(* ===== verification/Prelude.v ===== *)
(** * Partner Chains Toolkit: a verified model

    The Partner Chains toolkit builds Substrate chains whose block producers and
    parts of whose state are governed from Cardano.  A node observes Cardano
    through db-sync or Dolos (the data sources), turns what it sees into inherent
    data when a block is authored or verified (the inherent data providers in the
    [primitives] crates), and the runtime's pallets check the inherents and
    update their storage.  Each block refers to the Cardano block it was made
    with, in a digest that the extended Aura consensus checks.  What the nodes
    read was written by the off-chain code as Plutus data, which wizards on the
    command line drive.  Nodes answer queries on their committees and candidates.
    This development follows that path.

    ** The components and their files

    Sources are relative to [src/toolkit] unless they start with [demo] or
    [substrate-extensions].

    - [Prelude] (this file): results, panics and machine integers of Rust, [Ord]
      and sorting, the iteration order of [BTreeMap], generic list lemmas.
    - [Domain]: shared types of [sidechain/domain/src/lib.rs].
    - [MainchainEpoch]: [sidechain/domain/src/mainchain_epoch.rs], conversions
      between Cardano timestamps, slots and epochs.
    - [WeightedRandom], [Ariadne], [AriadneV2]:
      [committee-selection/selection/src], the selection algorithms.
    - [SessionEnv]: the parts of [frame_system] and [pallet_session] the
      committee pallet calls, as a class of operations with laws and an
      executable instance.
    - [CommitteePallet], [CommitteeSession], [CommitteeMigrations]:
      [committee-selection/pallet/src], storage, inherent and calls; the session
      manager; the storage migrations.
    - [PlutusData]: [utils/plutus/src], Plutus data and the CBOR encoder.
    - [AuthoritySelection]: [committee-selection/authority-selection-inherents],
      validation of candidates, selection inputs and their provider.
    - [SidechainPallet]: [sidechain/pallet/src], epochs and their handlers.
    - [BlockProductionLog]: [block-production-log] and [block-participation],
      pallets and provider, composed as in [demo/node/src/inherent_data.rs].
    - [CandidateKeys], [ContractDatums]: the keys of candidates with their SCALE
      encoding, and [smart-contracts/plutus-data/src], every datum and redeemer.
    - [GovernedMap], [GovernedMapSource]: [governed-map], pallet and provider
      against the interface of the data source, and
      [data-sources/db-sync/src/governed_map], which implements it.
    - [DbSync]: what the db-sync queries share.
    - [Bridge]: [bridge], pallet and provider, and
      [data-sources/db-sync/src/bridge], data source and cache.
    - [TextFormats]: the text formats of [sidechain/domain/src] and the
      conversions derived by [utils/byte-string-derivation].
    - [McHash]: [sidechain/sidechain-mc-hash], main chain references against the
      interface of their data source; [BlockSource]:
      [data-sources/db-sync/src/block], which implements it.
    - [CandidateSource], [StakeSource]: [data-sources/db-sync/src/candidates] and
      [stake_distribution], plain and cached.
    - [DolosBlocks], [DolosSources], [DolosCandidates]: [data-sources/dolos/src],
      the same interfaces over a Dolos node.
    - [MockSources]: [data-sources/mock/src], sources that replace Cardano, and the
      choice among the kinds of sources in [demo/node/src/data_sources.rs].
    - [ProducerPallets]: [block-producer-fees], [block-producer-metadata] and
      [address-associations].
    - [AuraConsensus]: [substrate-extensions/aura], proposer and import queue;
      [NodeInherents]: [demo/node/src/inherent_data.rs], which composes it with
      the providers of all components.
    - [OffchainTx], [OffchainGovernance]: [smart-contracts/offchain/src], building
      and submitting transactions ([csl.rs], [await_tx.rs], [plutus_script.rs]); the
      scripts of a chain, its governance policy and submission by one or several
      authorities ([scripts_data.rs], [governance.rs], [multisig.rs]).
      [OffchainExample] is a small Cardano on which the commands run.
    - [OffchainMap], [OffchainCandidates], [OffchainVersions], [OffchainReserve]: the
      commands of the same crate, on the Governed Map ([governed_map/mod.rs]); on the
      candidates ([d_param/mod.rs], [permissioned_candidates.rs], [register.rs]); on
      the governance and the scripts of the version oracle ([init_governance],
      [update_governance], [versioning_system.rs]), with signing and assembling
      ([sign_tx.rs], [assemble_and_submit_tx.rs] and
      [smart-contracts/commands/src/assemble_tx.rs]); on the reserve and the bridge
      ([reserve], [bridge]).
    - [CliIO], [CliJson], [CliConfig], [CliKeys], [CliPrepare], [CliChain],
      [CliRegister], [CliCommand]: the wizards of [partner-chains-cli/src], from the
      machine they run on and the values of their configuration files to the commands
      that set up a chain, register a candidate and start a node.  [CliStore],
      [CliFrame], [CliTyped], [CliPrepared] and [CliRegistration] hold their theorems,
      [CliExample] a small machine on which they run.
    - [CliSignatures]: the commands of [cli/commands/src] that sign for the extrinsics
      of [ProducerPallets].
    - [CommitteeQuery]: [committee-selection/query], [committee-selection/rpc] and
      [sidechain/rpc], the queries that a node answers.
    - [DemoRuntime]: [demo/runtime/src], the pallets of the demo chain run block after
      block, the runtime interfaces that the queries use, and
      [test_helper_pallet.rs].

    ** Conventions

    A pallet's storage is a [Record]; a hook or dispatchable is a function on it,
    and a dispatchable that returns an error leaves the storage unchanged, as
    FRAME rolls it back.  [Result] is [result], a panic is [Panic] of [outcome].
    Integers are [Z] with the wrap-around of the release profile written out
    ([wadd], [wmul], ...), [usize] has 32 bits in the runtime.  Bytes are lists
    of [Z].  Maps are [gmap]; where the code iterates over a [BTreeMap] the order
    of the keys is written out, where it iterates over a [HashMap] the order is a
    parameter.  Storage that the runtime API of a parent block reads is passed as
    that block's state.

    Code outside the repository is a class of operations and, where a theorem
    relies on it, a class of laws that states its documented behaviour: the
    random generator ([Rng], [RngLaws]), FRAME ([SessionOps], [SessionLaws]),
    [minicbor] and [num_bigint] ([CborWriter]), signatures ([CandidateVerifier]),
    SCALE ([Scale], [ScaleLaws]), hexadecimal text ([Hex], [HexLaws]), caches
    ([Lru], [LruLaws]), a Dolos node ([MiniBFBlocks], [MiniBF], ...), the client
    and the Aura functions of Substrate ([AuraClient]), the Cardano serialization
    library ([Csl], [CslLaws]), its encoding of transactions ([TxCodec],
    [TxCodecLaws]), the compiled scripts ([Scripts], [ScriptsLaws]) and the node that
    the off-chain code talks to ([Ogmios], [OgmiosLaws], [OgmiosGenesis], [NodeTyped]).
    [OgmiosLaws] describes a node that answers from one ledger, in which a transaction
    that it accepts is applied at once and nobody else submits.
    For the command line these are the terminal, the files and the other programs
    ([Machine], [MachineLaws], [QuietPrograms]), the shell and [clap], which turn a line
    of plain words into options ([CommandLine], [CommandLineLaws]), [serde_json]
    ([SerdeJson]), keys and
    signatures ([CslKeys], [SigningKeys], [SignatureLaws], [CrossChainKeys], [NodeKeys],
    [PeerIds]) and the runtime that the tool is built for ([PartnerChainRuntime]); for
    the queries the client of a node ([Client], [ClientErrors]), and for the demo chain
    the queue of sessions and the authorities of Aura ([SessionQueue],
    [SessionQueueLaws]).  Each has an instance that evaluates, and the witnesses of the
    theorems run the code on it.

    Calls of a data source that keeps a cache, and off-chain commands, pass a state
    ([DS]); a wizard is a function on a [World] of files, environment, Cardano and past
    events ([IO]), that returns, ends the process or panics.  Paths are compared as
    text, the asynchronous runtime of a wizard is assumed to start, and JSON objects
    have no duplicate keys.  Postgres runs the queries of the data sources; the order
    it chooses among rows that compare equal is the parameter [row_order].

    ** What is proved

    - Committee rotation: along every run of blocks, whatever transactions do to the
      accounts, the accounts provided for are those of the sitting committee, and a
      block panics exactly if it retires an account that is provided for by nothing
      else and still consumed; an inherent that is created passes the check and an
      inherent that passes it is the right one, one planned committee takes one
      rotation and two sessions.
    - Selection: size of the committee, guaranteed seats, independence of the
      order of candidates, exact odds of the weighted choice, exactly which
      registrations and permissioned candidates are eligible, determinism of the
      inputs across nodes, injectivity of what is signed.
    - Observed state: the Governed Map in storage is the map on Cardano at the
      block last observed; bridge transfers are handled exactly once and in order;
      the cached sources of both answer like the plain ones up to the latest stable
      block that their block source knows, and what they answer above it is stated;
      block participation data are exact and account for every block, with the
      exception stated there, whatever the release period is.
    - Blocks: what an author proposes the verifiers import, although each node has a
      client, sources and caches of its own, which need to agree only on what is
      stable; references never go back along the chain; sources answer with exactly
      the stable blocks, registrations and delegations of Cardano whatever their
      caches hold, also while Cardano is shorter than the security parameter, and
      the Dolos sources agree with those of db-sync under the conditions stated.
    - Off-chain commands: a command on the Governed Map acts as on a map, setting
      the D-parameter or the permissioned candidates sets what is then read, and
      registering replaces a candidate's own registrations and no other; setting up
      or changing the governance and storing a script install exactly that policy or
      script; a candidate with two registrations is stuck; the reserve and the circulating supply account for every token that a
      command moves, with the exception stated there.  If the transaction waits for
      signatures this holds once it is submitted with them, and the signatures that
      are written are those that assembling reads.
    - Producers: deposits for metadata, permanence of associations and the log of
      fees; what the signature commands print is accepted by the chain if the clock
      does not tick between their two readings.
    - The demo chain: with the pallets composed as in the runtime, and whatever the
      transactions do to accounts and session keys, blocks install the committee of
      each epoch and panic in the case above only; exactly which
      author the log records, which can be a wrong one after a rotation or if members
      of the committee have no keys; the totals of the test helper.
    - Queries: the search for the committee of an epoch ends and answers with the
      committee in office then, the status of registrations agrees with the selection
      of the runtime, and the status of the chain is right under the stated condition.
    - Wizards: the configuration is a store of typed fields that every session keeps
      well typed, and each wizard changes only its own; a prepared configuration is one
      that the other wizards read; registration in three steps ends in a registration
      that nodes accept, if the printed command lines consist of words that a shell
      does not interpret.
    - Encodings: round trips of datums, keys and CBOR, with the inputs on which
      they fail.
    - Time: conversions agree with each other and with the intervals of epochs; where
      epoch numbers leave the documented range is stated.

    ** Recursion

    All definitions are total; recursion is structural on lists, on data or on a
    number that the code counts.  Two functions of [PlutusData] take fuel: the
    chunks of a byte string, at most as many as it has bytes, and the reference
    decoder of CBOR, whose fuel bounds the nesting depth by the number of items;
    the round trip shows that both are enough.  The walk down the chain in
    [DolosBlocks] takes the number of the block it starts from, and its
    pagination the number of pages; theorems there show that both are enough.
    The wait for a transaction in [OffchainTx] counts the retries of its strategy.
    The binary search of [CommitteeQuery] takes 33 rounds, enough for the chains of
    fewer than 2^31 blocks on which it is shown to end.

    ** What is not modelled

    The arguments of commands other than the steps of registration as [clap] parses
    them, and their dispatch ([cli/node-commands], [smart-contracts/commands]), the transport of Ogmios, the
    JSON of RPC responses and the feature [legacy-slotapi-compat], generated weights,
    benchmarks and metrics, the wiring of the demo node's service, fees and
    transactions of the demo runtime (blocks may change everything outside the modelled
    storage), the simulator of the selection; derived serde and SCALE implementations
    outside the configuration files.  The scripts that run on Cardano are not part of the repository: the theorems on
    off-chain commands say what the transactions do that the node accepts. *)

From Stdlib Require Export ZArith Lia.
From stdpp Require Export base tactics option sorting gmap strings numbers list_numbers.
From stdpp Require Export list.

___

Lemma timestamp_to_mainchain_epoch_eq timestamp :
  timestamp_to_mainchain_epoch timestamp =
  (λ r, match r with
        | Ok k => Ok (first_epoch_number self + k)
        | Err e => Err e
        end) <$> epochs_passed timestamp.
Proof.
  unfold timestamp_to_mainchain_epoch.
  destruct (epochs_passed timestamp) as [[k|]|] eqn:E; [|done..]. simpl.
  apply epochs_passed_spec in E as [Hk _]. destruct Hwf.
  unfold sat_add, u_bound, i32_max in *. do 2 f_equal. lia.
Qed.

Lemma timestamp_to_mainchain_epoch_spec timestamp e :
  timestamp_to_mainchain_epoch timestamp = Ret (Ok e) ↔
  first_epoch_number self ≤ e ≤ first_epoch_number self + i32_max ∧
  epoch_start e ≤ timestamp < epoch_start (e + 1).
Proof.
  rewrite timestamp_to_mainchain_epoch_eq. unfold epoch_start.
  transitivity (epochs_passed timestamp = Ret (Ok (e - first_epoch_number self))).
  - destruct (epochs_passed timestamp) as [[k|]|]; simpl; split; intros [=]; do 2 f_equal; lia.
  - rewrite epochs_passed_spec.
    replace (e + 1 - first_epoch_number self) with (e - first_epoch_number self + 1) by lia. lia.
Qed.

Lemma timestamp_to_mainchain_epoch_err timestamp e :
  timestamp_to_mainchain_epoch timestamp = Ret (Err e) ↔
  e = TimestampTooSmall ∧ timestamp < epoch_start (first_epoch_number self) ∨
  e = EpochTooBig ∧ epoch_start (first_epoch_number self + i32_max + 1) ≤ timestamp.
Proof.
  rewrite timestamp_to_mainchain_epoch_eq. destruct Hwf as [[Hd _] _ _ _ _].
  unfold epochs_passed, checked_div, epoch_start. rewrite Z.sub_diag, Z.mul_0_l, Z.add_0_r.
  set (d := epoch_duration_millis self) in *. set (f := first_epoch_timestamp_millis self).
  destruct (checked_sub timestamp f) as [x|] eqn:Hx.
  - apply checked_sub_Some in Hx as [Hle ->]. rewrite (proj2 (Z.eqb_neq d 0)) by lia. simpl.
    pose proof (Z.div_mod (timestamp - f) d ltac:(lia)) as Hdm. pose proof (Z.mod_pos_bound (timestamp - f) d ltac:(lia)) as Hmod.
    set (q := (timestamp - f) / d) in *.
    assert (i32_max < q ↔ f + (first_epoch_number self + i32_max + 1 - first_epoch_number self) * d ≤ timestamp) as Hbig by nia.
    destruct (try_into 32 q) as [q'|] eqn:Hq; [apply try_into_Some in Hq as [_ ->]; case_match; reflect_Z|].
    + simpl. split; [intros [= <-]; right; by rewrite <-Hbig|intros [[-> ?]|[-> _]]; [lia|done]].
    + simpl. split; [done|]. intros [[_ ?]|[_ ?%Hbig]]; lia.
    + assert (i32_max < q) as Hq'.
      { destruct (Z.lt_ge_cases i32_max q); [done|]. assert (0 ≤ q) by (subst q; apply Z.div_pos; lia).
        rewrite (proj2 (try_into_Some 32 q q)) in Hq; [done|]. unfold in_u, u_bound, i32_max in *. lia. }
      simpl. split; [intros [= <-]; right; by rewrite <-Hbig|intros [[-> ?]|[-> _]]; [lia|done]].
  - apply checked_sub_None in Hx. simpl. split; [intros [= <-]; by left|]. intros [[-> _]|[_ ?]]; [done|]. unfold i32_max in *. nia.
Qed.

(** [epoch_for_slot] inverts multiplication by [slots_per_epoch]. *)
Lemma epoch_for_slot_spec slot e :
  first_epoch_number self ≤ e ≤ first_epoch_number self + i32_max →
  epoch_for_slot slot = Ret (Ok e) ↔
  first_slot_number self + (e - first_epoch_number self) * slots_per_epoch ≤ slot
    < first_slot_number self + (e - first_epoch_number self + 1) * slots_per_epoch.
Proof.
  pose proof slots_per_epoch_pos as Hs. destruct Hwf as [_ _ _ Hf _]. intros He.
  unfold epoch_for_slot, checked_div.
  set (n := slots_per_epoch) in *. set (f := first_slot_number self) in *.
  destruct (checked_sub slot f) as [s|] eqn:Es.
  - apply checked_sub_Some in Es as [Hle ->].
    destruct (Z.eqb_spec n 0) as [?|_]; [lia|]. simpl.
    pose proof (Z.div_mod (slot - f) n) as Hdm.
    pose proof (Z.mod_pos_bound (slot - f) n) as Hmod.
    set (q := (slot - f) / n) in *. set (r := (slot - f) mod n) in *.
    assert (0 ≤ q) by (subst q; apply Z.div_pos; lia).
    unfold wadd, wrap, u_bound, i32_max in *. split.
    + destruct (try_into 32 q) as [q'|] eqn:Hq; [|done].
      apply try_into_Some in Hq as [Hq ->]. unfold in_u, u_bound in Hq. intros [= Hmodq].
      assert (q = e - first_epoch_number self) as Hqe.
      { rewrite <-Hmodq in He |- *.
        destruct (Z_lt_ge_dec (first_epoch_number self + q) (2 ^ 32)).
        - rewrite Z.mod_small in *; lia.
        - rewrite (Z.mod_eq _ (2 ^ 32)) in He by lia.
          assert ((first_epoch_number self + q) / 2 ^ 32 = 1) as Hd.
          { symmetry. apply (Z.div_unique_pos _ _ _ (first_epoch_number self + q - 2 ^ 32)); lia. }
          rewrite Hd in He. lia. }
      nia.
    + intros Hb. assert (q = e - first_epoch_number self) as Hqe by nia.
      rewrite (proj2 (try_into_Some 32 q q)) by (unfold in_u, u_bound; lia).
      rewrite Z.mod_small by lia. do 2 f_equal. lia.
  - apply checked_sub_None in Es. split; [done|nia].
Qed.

___

- WHAT IS EXPECTED
For this exercise, please output exactly the lines above starting at the line with "(* ===== verification/Prelude.v ===== *)" and ending at the line with "and their files", ends included.

- RESPONSE FOR THIS EXERCISE
(* ===== verification/Prelude.v ===== *)
(** * Partner Chains Toolkit: a verified model

    The Partner Chains toolkit builds Substrate chains whose block producers and
    parts of whose state are governed from Cardano.  A node observes Cardano
    through db-sync or Dolos (the data sources), turns what it sees into inherent
    data when a block is authored or verified (the inherent data providers in the
    [primitives] crates), and the runtime's pallets check the inherents and
    update their storage.  Each block refers to the Cardano block it was made
    with, in a digest that the extended Aura consensus checks.  What the nodes
    read was written by the off-chain code as Plutus data, which wizards on the
    command line drive.  Nodes answer queries on their committees and candidates.
    This development follows that path.

    ** The components and their files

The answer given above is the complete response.